Approche méthodologique

Constitution du corpus

Pour répondre à cette interrogation, nous avons puisé la matière langagière dans les réseaux sociaux à l’instar de Facebook, Twitter et Hashtag qui constituent un espace propice à l’émergence de partages et de réactions. La majeure partie des caricatures sélectionnées et ayant engendré un foisonnement de commentaires sont issues de la presse électronique du Maghreb et de caricaturistes ayant partagé leurs dessins dans des espaces virtuels de groupes ou de pages dont la désignation suggère l’appartenance de leurs abonné-e-s et followers à l’aire géopolitique maghrébine.

La quantité des dessins ainsi collectés n’est pas considérable, étant donné que le phénomène appréhendé n’a pas fait plus d’une fois l’objet d’une satire par leurs auteurs ou autrices, mais la multitude des partages des caricatures en question a donné lieu à un nombre conséquent de podcasts (20 publications), ce qui a étoffé la matière discursive générée par les réactions des internautes (80 commentaires) en raison de la diversité des pages et des comptes des réseaux sociaux.

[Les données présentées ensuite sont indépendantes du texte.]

(** Splitting a trace extended by one event. *)
Lemma app_last_split : forall {A} (t1 t2 l : list A) x y,
    (t1 ++ x :: t2 = l ++ [y])%list ->
    (t1 = l /\ x = y /\ t2 = []) \/ (exists t2', l = (t1 ++ x :: t2')%list).
Proof.
  intros A t1 t2 l x y H.
  destruct (rev t2) as [| z rt] eqn:Er.
  - assert (t2 = []) as -> by (rewrite <- (rev_involutive t2), Er; reflexivity).
    apply app_inj_tail in H as [-> ->]; left; auto.
  - assert (t2 = rev rt ++ [z])%list as E2 by (rewrite <- (rev_involutive t2), Er; reflexivity).
    rewrite E2, app_comm_cons, app_assoc in H; apply app_inj_tail in H as [<- _].
    right; exists (rev rt); reflexivity.
Qed.

Lemma in_middle : forall {A} (x y : A) l1 l2,
    In x (l1 ++ y :: l2)%list <-> y = x \/ In x (l1 ++ l2)%list.
Proof. intros; rewrite !in_app_iff; simpl; tauto. Qed.

End WalkerFacts.
Module WalkerProof.
Import Walker WalkerFacts WalkerInv.

Lemma reach_bind : forall {E A B} (P : A -> Prop) (Q : B -> Prop) (o : outcome E A) k,
    Reach P o -> (forall a, o = Ok a -> P a -> Reach Q (k a)) -> Reach Q (bindO o k).
Proof.
  intros E A B P Q o k [[a [-> Ha]] | [[e ->] | [p [kd ->]]]] Hk.
  - exact (Hk a eq_refl Ha).
  - right; left; exists e; reflexivity.
  - right; right; exists p, kd; reflexivity.
Qed.

Lemma reach_lift : forall {F E} (P : F * wstate F -> Prop) (x : E + F) st,
    (forall f, P (f, st)) -> Reach P (lift x st).
Proof.
  intros F E P [e | f] st HP; simpl.
  - right; left; exists e; reflexivity.
  - left; exists (f, st); split; [reflexivity | apply HP].
Qed.

Lemma existsb_eqb_in : forall id s, existsb (Nat.eqb id) s = true <-> In id s.
Proof.
  intros id s; rewrite existsb_exists; split.
  - intros [x [Hx E]]; apply Nat.eqb_eq in E; subst; exact Hx.
  - intro H; exists id; split; [exact H | apply Nat.eqb_refl].
Qed.

Lemma count_push : forall dom id s,
    NoDup dom -> In id dom -> ~ In id s ->
    length (filter (notinb s) dom) = S (length (filter (notinb (id :: s)) dom)).
Proof.
  intros dom id s Hnd; induction Hnd as [| x dom Hx Hnd IH]; intros Hin Hs; [destruct Hin |].
  simpl.
  destruct (Nat.eqb x id) eqn:Exi.
  - apply Nat.eqb_eq in Exi; subst x.
    assert (Hn : notinb s id = true).
    { unfold notinb; destruct (existsb (Nat.eqb id) s) eqn:E;
        [apply existsb_eqb_in in E; contradiction | reflexivity]. }
    assert (Hn' : notinb (id :: s) id = false).
    { unfold notinb; simpl; rewrite Nat.eqb_refl; reflexivity. }
    rewrite Hn, Hn'; simpl; f_equal.
    apply (f_equal (@length nat)), filter_ext_in.
    intros y Hy; unfold notinb; simpl.
    destruct (Nat.eqb y id) eqn:Ey; [apply Nat.eqb_eq in Ey; subst; contradiction | reflexivity].
  - destruct Hin as [Heq | Hin]; [subst; rewrite Nat.eqb_refl in Exi; discriminate |].
    assert (Hx' : notinb (id :: s) x = notinb s x).
    { unfold notinb; simpl; rewrite Exi; reflexivity. }
    rewrite Hx'; destruct (notinb s x); simpl; rewrite (IH Hin Hs); reflexivity.
Qed.

Section Preservation.
Context {F E : Type} (R : renderers F E) (reserve : list string -> string -> nat -> string)
        (ar : arena).

Lemma allPairs_fst : forall stack (st : wstate F),
    map fst (allPairs stack st) = (map fst (components st) ++ map fst stack)%list.
Proof.
  intros; unfold allPairs, pairsOf; rewrite map_app, !map_map; reflexivity.
Qed.

Lemma allPairs_snd : forall stack (st : wstate F),
    map snd (allPairs stack st) = (names (components st) ++ snames stack)%list.
Proof.
  intros; unfold allPairs, pairsOf, names, snames; rewrite map_app, !map_map; reflexivity.
Qed.

(** The invariant depends on the named identities, the trace and the
    registered bodies only. *)
Lemma inv_transfer : forall stack stack' (st st' : wstate F),
    allPairs stack' st' = allPairs stack st -> trace st' = trace st ->
    (forall c, In c (components st') -> Body R reserve ar c) ->
    Inv R reserve ar stack st -> Inv R reserve ar stack' st'.
Proof.
  intros stack stack' st st' Ep Et Hb [I1 [I2 [I3 [I4 [I5 _]]]]].
  unfold Inv; rewrite Ep, Et; auto 6.
Qed.

Lemma inv_ref : forall stack (st : wstate F) id name,
    Inv R reserve ar stack st -> In (id, name) (allPairs stack st) ->
    Inv R reserve ar stack
        (mkState (counter st) (components st) (trace st ++ [Referenced id name])).
Proof.
  intros stack st id name [I1 [I2 [I3 [I4 [I5 I6]]]]] Hin.
  unfold Inv, allPairs in *; cbn [components trace] in *.
  split; [exact I1 | split; [exact I2 | split; [| split; [| split]]]].
  - intros x y; rewrite in_app_iff, <- I3; simpl.
    split; [intros [H | [H | []]]; [exact H | discriminate] | intro H; left; exact H].
  - rewrite expandedIds_app, app_nil_r; exact I4.
  - intros t1 t2 x y Ht; destruct (app_last_split _ _ _ _ _ (eq_sym Ht)) as [[-> [Hxy ->]] | [t2' Ht']].
    + injection Hxy as -> ->; split; [exact Hin | apply I3; exact Hin].
    + exact (I5 t1 t2' x y Ht').
  - exact I6.
Qed.

Lemma inv_push : forall stack (st : wstate F) id name b,
    Inv R reserve ar stack st ->
    ~ In id (map fst (allPairs stack st)) -> ~ In name (map snd (allPairs stack st)) ->
    Inv R reserve ar ((id, (name, b)) :: stack)
        (mkState (S (counter st)) (components st) (trace st ++ [Expanded id name])).
Proof.
  intros stack st id name b [I1 [I2 [I3 [I4 [I5 I6]]]]] Hid Hnm.
  assert (Ep : allPairs ((id, (name, b)) :: stack)
                 (mkState (S (counter st)) (components st) (trace st ++ [Expanded id name]))
               = (pairsOf (components st) ++ (id, name) :: map (fun e => (fst e, fst (snd e))) stack)%list)
    by reflexivity.
  unfold Inv; rewrite Ep; cbn [components trace]; unfold allPairs in *.
  split; [| split; [| split; [| split; [| split]]]].
  - rewrite map_app; simpl; apply Permutation_NoDup with (id :: map fst (allPairs stack st));
      [unfold allPairs; rewrite map_app; apply Permutation_middle | constructor; assumption].
  - rewrite map_app; simpl; apply Permutation_NoDup with (name :: map snd (allPairs stack st));
      [unfold allPairs; rewrite map_app; apply Permutation_middle | constructor; assumption].
  - intros x y; rewrite (in_middle (x, y)), (in_app_iff (trace st)), I3; simpl.
    split; [intros [H | [H | []]]; [right; exact H | left; congruence]
           | intros [H | H]; [right; left; congruence | left; exact H]].
  - rewrite expandedIds_app; simpl.
    apply Permutation_NoDup with (id :: expandedIds (trace st)); [apply Permutation_cons_append |].
    constructor; [| exact I4].
    intro H; apply in_expandedIds in H as [nm H]; apply I3 in H.
    apply Hid; exact (in_map fst _ (id, nm) H).
  - intros t1 t2 x y Ht; destruct (app_last_split _ _ _ _ _ (eq_sym Ht)) as [[_ [Hxy _]] | [t2' Ht']];
      [discriminate |].
    destruct (I5 t1 t2' x y Ht') as [H1 H2]; split; [apply in_middle; right; exact H1 | exact H2].
  - exact I6.
Qed.

Lemma inv_pop : forall stack (st2 : wstate F) id name b f,
    Inv R reserve ar ((id, (name, b)) :: stack) st2 ->
    Body R reserve ar (id, (name, f)) ->
    Inv R reserve ar stack
        (mkState (counter st2) (components st2 ++ [(id, (name, f))]) (trace st2)).
Proof.
  intros stack st2 id name b f HI Hb.
  apply (inv_transfer ((id, (name, b)) :: stack) stack st2); [| reflexivity | |].
  - unfold allPairs, pairsOf; cbn [components]; rewrite map_app, <- app_assoc; reflexivity.
  - cbn [components]; intros c Hc; apply in_app_or in Hc as [Hc | [<- | []]];
      [exact (proj2 (proj2 (proj2 (proj2 (proj2 HI)))) c Hc) | exact Hb].
  - exact HI.
Qed.

Lemma seqFields_ok : forall stack (f : string -> node -> wstate F -> outcome E (F * wstate F)) fs st,
    (forall k v, In (k, v) fs -> forall st, Inv R reserve ar stack st ->
       Res R reserve ar stack (f k v st)) ->
    Inv R reserve ar stack st ->
    Reach (fun a => Inv R reserve ar stack (snd a)) (seqFields f fs st).
Proof.
  intros stack f fs; induction fs as [| [k v] fs IH]; intros st Hf HI; simpl.
  - left; exists ([], st); split; [reflexivity | exact HI].
  - apply (reach_bind _ _ _ _ (Hf k v (or_introl eq_refl) st HI)).
    intros [g st1] _ HI1.
    apply (reach_bind _ _ _ _ (IH st1 (fun k' v' H => Hf k' v' (or_intror H)) HI1)).
    intros [ps st2] _ HI2; left; eexists; split; [reflexivity | exact HI2].
Qed.

Lemma seqList_ok : forall stack (f : nat -> node -> wstate F -> outcome E (F * wstate F)) ns i st,
    (forall j o, In o ns -> forall st, Inv R reserve ar stack st ->
       Res R reserve ar stack (f j o st)) ->
    Inv R reserve ar stack st ->
    Reach (fun a => Inv R reserve ar stack (snd a)) (seqList f i ns st).
Proof.
  intros stack f ns; induction ns as [| v ns IH]; intros i st Hf HI; simpl.
  - left; exists ([], st); split; [reflexivity | exact HI].
  - apply (reach_bind _ _ _ _ (Hf i v (or_introl eq_refl) st HI)).
    intros [g st1] _ HI1.
    apply (reach_bind _ _ _ _ (IH (S i) st1 (fun j o H => Hf j o (or_intror H)) HI1)).
    intros [gs st2] _ HI2; left; eexists; split; [reflexivity | exact HI2].
Qed.

End Preservation.

Section GoodSteps.
Variables (dom : list nat) (rank : nat -> nat).

(** Below an Object or Array boundary. *)
Lemma good_guarded : forall fuel stack b n m,
    Good dom rank fuel stack b n -> (forall k, In k (refsOf m) -> In k (refsOf n)) ->
    Good dom rank fuel stack (S b) m.
Proof.
  intros fuel stack b n m [Gr [Gb [Gu Gf]]] Hsub; split; [| split; [| split]].
  - intros k Hk; apply Gr, Hsub, Hk.
  - intros e He; specialize (Gb e He); lia.
  - intros k e _ He Hb; specialize (Gb e He); lia.
  - exact Gf.
Qed.

(** Through a union, an intersection, a wrapper or a transform. *)
Lemma good_same : forall fuel stack b n m,
    Good dom rank fuel stack b n -> (forall k, In k (refsOf m) -> In k (refsOf n)) ->
    (forall k, In k (unguarded m) -> In k (unguarded n)) ->
    Good dom rank fuel stack b m.
Proof.
  intros fuel stack b n m [Gr [Gb [Gu Gf]]] Hr Hu; split; [| split; [| split]].
  - intros k Hk; apply Gr, Hr, Hk.
  - exact Gb.
  - intros k e Hk He Hb; exact (Gu k e (Hu k Hk) He Hb).
  - exact Gf.
Qed.

End GoodSteps.

End WalkerProof.
Module WalkerMain.
Import Walker WalkerFacts WalkerInv WalkerProof.

Section Run.
Context {F E : Type} (R : renderers F E) (reserve : list string -> string -> nat -> string).
Variable ar : arena.
Variable rank : nat -> nat.
Hypothesis Hfresh : forall used h c, ~ In (reserve used h c) used.
Hypothesis Hnd : NoDup (map fst ar).
Hypothesis Hclosed : forall id body k, In (id, body) ar -> In k (refsOf body) -> In k (map fst ar).
Hypothesis Hrank : forall id body k, In (id, body) ar -> In k (unguarded body) -> rank k < rank id.

Let dom := map fst ar.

Parmi les caricatures ayant fait l’objet de notre choix figurent, entre autres, celles du dessinateur Karim Bouguemra dans l’organe Le soir d’Algérie, d’Ali Dilem, actif dans Liberté, celles du Hic dans le journal El Watan, de Djamel Lounis, caricaturiste de l’organe Le jour d’Algérie et celles qui ne sont pas éditées dans la presse maghrébine mais partagées dans des groupes d’internautes maghrébins, à l’instar du dessin de Carlos Latuff, caricaturiste brésilien d’origine syrienne, ainsi que quelques caricatures dont la signature n’est pas lisible.

Cadrage théorique

À partir du corpus constitué de caricatures et des discours sociaux qui leur sont afférents, des récurrences ont été repérées et cernées à la lumière d’une méthode qualitative. Il s’agit d’appréhender le contenu de la matérialité langagière qui s’offre aux destinataires en procédant, dans un premier temps, à une analyse sémiotique, au prisme du principe de la sémiotique peircienne[3], permettant une lecture plurielle des éléments linguistiques (propos des personnages, titres, etc.) et iconiques (plan, angle de vue, personnages, aspect chromatique, etc.) des caricatures en les classifiant suivant leurs valeurs dénotatives et connotatives.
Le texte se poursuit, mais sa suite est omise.